A subdomain is just a domain name that leeches part of it's name from it's parent domain name, and probably has it's own DocumentRoot.

An addon (additional) domain is just a different domain name that uses it's own DocumentRoot.

All three operate within the same user space as the parent domain (i.e. the same Linux username space... what I refer to as the account).

All three of these can be clumped into one entity that takes two parameters... the domain name (or the subdomain, if you want to use a name that leeches off of it's parent) and the DocumentRoot (as it exists on the file system) to point to.
 
Sure you can have certificate on subdomain. It is three way to do it:

1: You just need to include the subdomains in the parent domains certificate. In Enhanced just go to the domain, then on the "SSL Certificates", then select "Free & automatic certificate from Let's Encrypt", then look under the heading "Let's Encrypt Certificate Entries", under that heading all subdomains you have created under this domain will be listed, you can then select them so that they will be included in the certificate.

2: Just create the subdomain as a regular domain, then you install certificate on it the same way as on any other domains.

3: Install a Let's Encrypt wildcard certificate, then all subdomains will have a valid certificate.
 
1: You just need to include the subdomains in the parent domains certificate. In Enhanced just go to the domain, then on the "SSL Certificates", then select "Free & automatic certificate from Let's Encrypt", then look under the heading "Let's Encrypt Certificate Entries", under that heading all subdomains you have created under this domain will be listed, you can then select them so that they will be included in the certificate.

While, technically true I suppose... this is messy. Every time you add a new subdomain, you have to reissue the certificate to include the full list of domains and subdomains. I just don't like to doing this. That's a personal opinion, though.

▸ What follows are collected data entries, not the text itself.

(** After [m] turns along a complete run of [k] descriptors, with a frame
    container and the buffers [bs] in the pool: as long as the pool gives a
    buffer for each fragment, the posted buffers are linked to the frame in
    order and fresh buffers are recorded in their place; from the first
    failure on the frame is gone, the drop is counted once and the posted
    buffers stay where they are. *)
Lemma frame_get_walk_n_frame `{!gmac_priv_ok hw} st k f0 pkts bs m :
  let n := length (wk_desc st) in
  let t := wk_tail st in
  let stm := frame_get_walk_n m st in
  (t < n)%nat → length (wk_frag st) = n →
  rx_run (wk_desc st) t k → wk_frame_len st = 0 →
  wk_rx_frame st = Some f0 → wk_pool st = mk_pool pkts bs →
  (m ≤ k)%nat →
  (∀ j, (j < m)%nat →
     wk_frag stm !! ring_slot n t j
     = Some (if decide (j < length bs)%nat then fresh (bs !!! j)
             else wk_frag st !!! ring_slot n t j)) ∧
  if decide (m ≤ length bs)%nat
  then wk_rx_frame stm
       = Some (mk_pkt (pkt_ptr f0)
                 (pkt_frags f0 ++ rx_chain (wk_desc st) (wk_frag st) t k m)
                 (pkt_ll_reserve f0)) ∧
       wk_pool stm = mk_pool pkts (drop m bs) ∧
       wk_dropped stm = wk_dropped st
  else wk_rx_frame stm = None ∧ wk_dropped stm = u32 (wk_dropped st + 1).
Proof.
  intros n t stm Ht Hlf Hrun Hf0 Hfr Hpool. subst stm n t.
  pose proof (rx_run_le _ _ _ Ht Hrun) as Hkn.
  induction m as [|m IH]; intros Hm.
  - split; [intros; lia|]. rewrite decide_True by lia.
    unfold rx_chain. simpl. rewrite app_nil_r, drop_0. by destruct f0.
  - destruct IH as [Hfrags Hcase]; [lia|].
    destruct (frame_get_walk_n_spec st m Ht Hlf)
      as (Hl1 & Hl2 & Htl & Hun & _); [lia|].
    destruct (frame_get_walk_n_ahead st m Ht Hlf) as [Had Haf]; [lia|].
    set (stm := frame_get_walk_n m st) in *.
    change (frame_get_walk_n (S m) st) with (frame_get_body stm).
    assert (ring_slot (length (wk_desc st)) (wk_tail st) m
            < length (wk_frag stm))%nat as Hin
      by (rewrite Hl2; apply ring_slot_lt; lia).
    assert (∀ j, (j < m)%nat →
              ring_slot (length (wk_desc st)) (wk_tail st) m
              ≠ ring_slot (length (wk_desc st)) (wk_tail st) j) as Hne.
    { intros j Hj Heq. apply ring_slot_inj in Heq; lia. }
    assert (wk_frag stm !! ring_slot (length (wk_desc st)) (wk_tail st) m
            = Some (wk_frag st
                      !!! ring_slot (length (wk_desc st)) (wk_tail st) m))
      as Hposted.
    { rewrite (proj2 (Hun _ Hne)). apply list_lookup_lookup_total_lt.
      rewrite Hlf. apply ring_slot_lt. lia. }
    destruct (decide (m ≤ length bs)%nat) as [Hmb|Hmb].
    + destruct Hcase as (Hframe & Hp & Hd).
      destruct (decide (m < length bs)%nat) as [Hlt|Hge].
      * destruct (lookup_lt_is_Some_2 bs m Hlt) as [b Hb].
        destruct (frame_get_body_linked stm _ b (drop (S m) bs) Hframe)
          as (Hframe' & Hp' & Hd' & Hfrag').
        { rewrite Hp. simpl. by apply drop_S. }
        rewrite decide_True by lia. split.
        -- intros j Hj. rewrite Hfrag', Htl.
           destruct (decide (j = m)) as [->|Hjm].
           ++ rewrite list_lookup_insert_eq by done.
              rewrite decide_True by done.
              by rewrite (list_lookup_total_correct _ _ _ Hb).
           ++ rewrite list_lookup_insert_ne by (apply Hne; lia).
              apply Hfrags. lia.
        -- rewrite Hframe', Hp', Hd', Hp. simpl.
           split; [|done]. do 2 f_equal.
           unfold rx_chain. rewrite seq_S, fmap_app, app_assoc. simpl.
           do 3 f_equal; [done|].
           rewrite Had. unfold frame_get_frag_len, rx_frag_len.
           destruct (Hrun m) as [_ Heof]; [lia|]. simpl in Heof.
           rewrite Heof. unfold stm.
           rewrite (frame_get_walk_n_frame_len st k m Ht Hlf Hrun Hf0)
             by lia.
           case_bool_decide; case_decide; done || lia.
      * destruct (frame_get_body_dropped stm _ Hframe)
          as (Hframe' & _ & Hd' & Hfrag').
        { rewrite Hp. simpl. apply drop_ge. lia. }
        rewrite decide_False by lia. split; [|by rewrite Hd', Hd].
        intros j Hj. rewrite Hfrag'.
        destruct (decide (j = m)) as [->|Hjm].
        -- rewrite decide_False by lia. done.
        -- apply Hfrags. lia.
    + destruct Hcase as [Hframe Hd].
      destruct (frame_get_body_no_frame stm Hframe)
        as (Hframe' & _ & Hd' & Hfrag').
      rewrite decide_False by lia. split; [|by rewrite Hd', Hd].
      intros j Hj. rewrite Hfrag'.
      destruct (decide (j = m)) as [->|Hjm].
      * rewrite decide_False by lia. done.
      * apply Hfrags. lia.
Qed.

But this also doesn't work when you purchase a certificate. If you purchase a certificate for the main domain name, you often can't add additional SANs to those certificates very easily if at all (and at an additional cost). Of course, I suppose this begs the questions... "Why are you purchasing a secure certificate?" and that definitely has it's own merits.

2: Just create the subdomain as a regular domain, then you install certificate on it the same way as on any other domains.

This basically steps on what I was referring to in my post. Personally for me... I'd prefer to just see the entire namescape of "subdomains", "parked domains", "domain aliases", "addon domains", "extra domains" just completely blown up and just refer to these under one umbrella name. For example, if "Subdomain Management" wasn't even an option in the panel, people would have to use Domain Setup to create "subdomains". In fact, this is something I'm seriously considering removing from our own offering - but I'm a bit concerned on how this will affect subdomain transfers from cPanel... I'll have to travel down that fork in the road a bit later.

This isn't just a DirectAdmin thing. This is something I think the entire control panel/web hosting industry should get behind. It just simplifies things so much more - unless there's something I'm missing. What is the disadvantage to setting up subdomains as domains in this manner vs. using the Subdomain Management system?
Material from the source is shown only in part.